• DATA SECTION
(** * Photo Frame backend (REST/PhotoFrame/app.js): paginated fetch, caches and
    last-query replay.

    The development embeds the server side of the sample: the two fetchers
    [libraryApiSearch] and [libraryApiGetAlbums], the helpers [returnPhotos],
    [returnError] and [constructDate], and the four data routes
    (/loadFromSearch, /loadFromAlbum, /getAlbums, /getQueue).

    JavaScript data is embedded as JSON values plus [undefined]; object
    literals are field lists in insertion order.  Numbers are integers (status
    codes, page sizes); NaN and fractions do not occur in the code paths
    modelled here. *)

From Stdlib Require Import ZArith String List Bool Lia.
From stdpp Require Import gmap strings list fin_maps.

Local Open Scope string_scope.
Local Open Scope Z_scope.
Local Open Scope list_scope.

(** ** JavaScript values *)

#[warnings="-register-all"] Inductive value : Type :=
| VUndefined
| VNull
| VBool (b : bool)
| VNum (n : Z)
| VStr (s : string)
| VArr (xs : list value)
| VObj (fields : list (string * value)).

(** An object literal: its own properties, in insertion order. *)
Abbreviation obj := (list (string * value)).

(** ToBoolean. *)
Definition truthy (v : value) : bool :=
  match v with
  | VUndefined | VNull => false
  | VBool b => b
  | VNum n => negb (n =? 0)
  | VStr s => negb (String.eqb s "")
  | VArr _ | VObj _ => true
  end.

(** [v == null], true exactly for [null] and [undefined]. *)
Definition nullish (v : value) : bool :=
  match v with
  | VUndefined | VNull => true
  | _ => false
  end.

(** [a || b] *)
Definition js_or (a b : value) : value := if truthy a then a else b.

(** ** Completions: a computation returns a value or throws one *)

Inductive result (A : Type) : Type :=
| Ok (a : A)
| Throw (e : value).
Arguments Ok {A} a.
Arguments Throw {A} e.

Definition and_then {A B : Type} (m : result A) (f : A -> result B) : result B :=
  match m with
  | Ok a => f a
  | Throw e => Throw e
  end.

Notation "'let!' x ':=' m 'in' k" := (and_then m (fun x => k))
  (at level 10, x name, m at level 100, k at level 200).

(** The engine's TypeError, as the plain object a handler can inspect: it has
    a name and a message, and no [error] or [statusCode] property. *)
Definition TypeError (message : string) : value :=
  VObj [("name", VStr "TypeError"); ("message", VStr message)].

(** ** Reading and writing properties *)

Fixpoint lookup_field (p : string) (o : obj) : option value :=
  match o with
  | [] => None
  | (k, v) :: o' => if String.eqb k p then Some v else lookup_field p o'
  end.

(** [o.p] on an object literal: a missing property reads as [undefined]. *)
Definition get_field (p : string) (o : obj) : value :=
  default VUndefined (lookup_field p o).

(** [o.p = v]: overwrite in place, or append a new own property. *)
Fixpoint set_field (p : string) (v : value) (o : obj) : obj :=
  match o with
  | [] => [(p, v)]
  | (k, w) :: o' =>
      if String.eqb k p then (k, v) :: o' else (k, w) :: set_field p v o'
  end.

(** [delete o.p] *)
Fixpoint delete_field (p : string) (o : obj) : obj :=
  match o with
  | [] => []
  | (k, w) :: o' =>
      if String.eqb k p then delete_field p o' else (k, w) :: delete_field p o'
  end.
(** C5 ([set] needs its section).  When section [S] exists, [set(S, K,
    V)] ends normally, [K] is a key of [S] afterwards with value [V],
    whether or not it was one before, and the list of sections is the
    same.  When [S] does not exist, [set] raises [KeyError] for [S] and
    the store is as it was: no section is made. *)
Theorem set_needs_section (self : config) (S K : string) (V : pyval) :
  (has_section self S = true →
     ∃ self', set S K V self = (Ok (), self')
       ∧ (∃ ks, keys self' S = Ok ks ∧ K ∈ ks)
       ∧ get self' S K = Ok V
       ∧ get_sections self' = get_sections self)
  ∧ (has_section self S = false →
       set S K V self = (Raise (KeyError S), self)).
Proof.
  split.
  - intros [sec Hsec]%has_section_true%elem_of_get_sections.
    rewrite (set_Ok self S K V sec Hsec). eexists; split; [done|].
    split_and!.
    + exists (mkeys (setitem sec K V)).
      split; [apply keys_Ok; rewrite mlookup_setitem_eq; by eauto|].
      apply elem_of_mkeys_setitem. by left.
    + apply get_Ok. exists (setitem sec K V).
      by rewrite !mlookup_setitem_eq.
    + apply mkeys_setitem_present, elem_of_mkeys. by eauto.
  - intros Hno.
    apply set_Raise, not_elem_of_mkeys. by apply has_section_false.
Qed.

Lemma set_needs_section_witness :
  (∃ self', set "sec" "fresh" (PInt 7) Sample.store = (Ok (), self')
     ∧ (∃ ks, keys self' "sec" = Ok ks ∧ "fresh" ∈ ks)
     ∧ get self' "sec" "fresh" = Ok (PInt 7)
     ∧ get_sections self' = get_sections Sample.store)
  ∧ set "missing" "fresh" (PInt 7) Sample.store
      = (Raise (KeyError "missing"), Sample.store).
Proof.
  split.
  - exact (proj1 (set_needs_section Sample.store "sec" "fresh" (PInt 7)) eq_refl).
  - exact (proj2 (set_needs_section Sample.store "missing" "fresh" (PInt 7)) eq_refl).
Defined.

(** C6 ([set] then [get]).  When section [S] exists, [set(S, K, V)]
    ends normally and [get(S, K)] then returns [V]. *)
Theorem set_get_roundtrip (self : config) (S K : string) (V : pyval) :
  has_section self S = true →
  ∃ self', set S K V self = (Ok (), self') ∧ get self' S K = Ok V.
Proof.
  intros [sec Hsec]%has_section_true%elem_of_get_sections.
  exists (setitem self S (setitem sec K V)). split; [by apply set_Ok|].
  apply get_Ok. exists (setitem sec K V). by rewrite !mlookup_setitem_eq.
Qed.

• WORK INSTRUCTION
Could you return every line from the entries above in which the string "insertion" occurs?

• REPLY
    literals are field lists in insertion order.  Numbers are integers (status
(** An object literal: its own properties, in insertion order. *)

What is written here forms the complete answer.